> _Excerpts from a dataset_
::::::::::
(** C10 (amended). With coordinates that are null or an empty object the
    note is empty, and the row is built when the model is absent or a
    string (a model of another type raises AttributeError at the model
    step).  The note fails exactly when the coordinates are a truthy
    value that is not an object, or a non-empty object whose x or y is
    missing or is not a float, a boolean or an integer in the range of
    floats. *)
Theorem note_failures_raw (c : Z) (ap : RawRecord) :
  (lookup "coordinate_xyz" ap = Some JNull \/
   lookup "coordinate_xyz" ap = Some (JObject []) ->
   coord_note_raw ap = Ok "" /\
   (lookup "model" ap = None ->
      build_row_raw c ap = Ok (row_of c "" "")) /\
   (forall s, lookup "model" ap = Some (JString s) ->
      build_row_raw c ap = Ok (row_of c (normalise_model s) "")) /\
   (forall v, lookup "model" ap = Some v -> (forall s, v <> JString s) ->
      build_row_raw c ap = Err AttributeError) /\
   (forall m, column "Notes" (row_of c m "") = Some "")) /\
  ((exists e, coord_note_raw ap = Err e) <->
   exists v, lookup "coordinate_xyz" ap = Some v /\ truthy v = true /\
     (is_object v = false \/
      exists d, v = JObject d /\ d <> [] /\
                (formattable (get_or_none "x" d) = false \/
                 formattable (get_or_none "y" d) = false))) /\
  (forall v, formattable v = true -> is_number v = true \/ exists b, v = JBool b).
Proof.
  split; [|split; [|exact formattable_number]].
  - intros H.
    assert (N : coord_note_raw ap = Ok "").
    { unfold coord_note_raw, raw_get. destruct H as [-> | ->]; reflexivity. }
    split; [exact N|]. split; [|split; [|split]].
    + intros M. unfold build_row_raw, raw_get. rewrite M, N. reflexivity.
    + intros s M. unfold build_row_raw, raw_get. rewrite M, N. reflexivity.
    + intros v M V. apply build_row_raw_bad_model. unfold raw_get. now rewrite M.
    + reflexivity.
  - rewrite (coord_note_raw_typed ap None None).
    apply (note_failures c (mkAP None None (lookup "coordinate_xyz" ap))).
Qed.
::::::::::
> _Work instruction_
A word-for-word transcription of all the data is needed.

> _Response below_
(** C10 (amended). With coordinates that are null or an empty object the
    note is empty, and the row is built when the model is absent or a
    string (a model of another type raises AttributeError at the model
    step).  The note fails exactly when the coordinates are a truthy
    value that is not an object, or a non-empty object whose x or y is
    missing or is not a float, a boolean or an integer in the range of
    floats. *)
Theorem note_failures_raw (c : Z) (ap : RawRecord) :
  (lookup "coordinate_xyz" ap = Some JNull \/
   lookup "coordinate_xyz" ap = Some (JObject []) ->
   coord_note_raw ap = Ok "" /\
   (lookup "model" ap = None ->
      build_row_raw c ap = Ok (row_of c "" "")) /\
   (forall s, lookup "model" ap = Some (JString s) ->
      build_row_raw c ap = Ok (row_of c (normalise_model s) "")) /\
   (forall v, lookup "model" ap = Some v -> (forall s, v <> JString s) ->
      build_row_raw c ap = Err AttributeError) /\
   (forall m, column "Notes" (row_of c m "") = Some "")) /\
  ((exists e, coord_note_raw ap = Err e) <->
   exists v, lookup "coordinate_xyz" ap = Some v /\ truthy v = true /\
     (is_object v = false \/
      exists d, v = JObject d /\ d <> [] /\
                (formattable (get_or_none "x" d) = false \/
                 formattable (get_or_none "y" d) = false))) /\
  (forall v, formattable v = true -> is_number v = true \/ exists b, v = JBool b).
Proof.
  split; [|split; [|exact formattable_number]].
  - intros H.
    assert (N : coord_note_raw ap = Ok "").
    { unfold coord_note_raw, raw_get. destruct H as [-> | ->]; reflexivity. }
    split; [exact N|]. split; [|split; [|split]].
    + intros M. unfold build_row_raw, raw_get. rewrite M, N. reflexivity.
    + intros s M. unfold build_row_raw, raw_get. rewrite M, N. reflexivity.
    + intros v M V. apply build_row_raw_bad_model. unfold raw_get. now rewrite M.
    + reflexivity.
  - rewrite (coord_note_raw_typed ap None None).
    apply (note_failures c (mkAP None None (lookup "coordinate_xyz" ap))).
Qed.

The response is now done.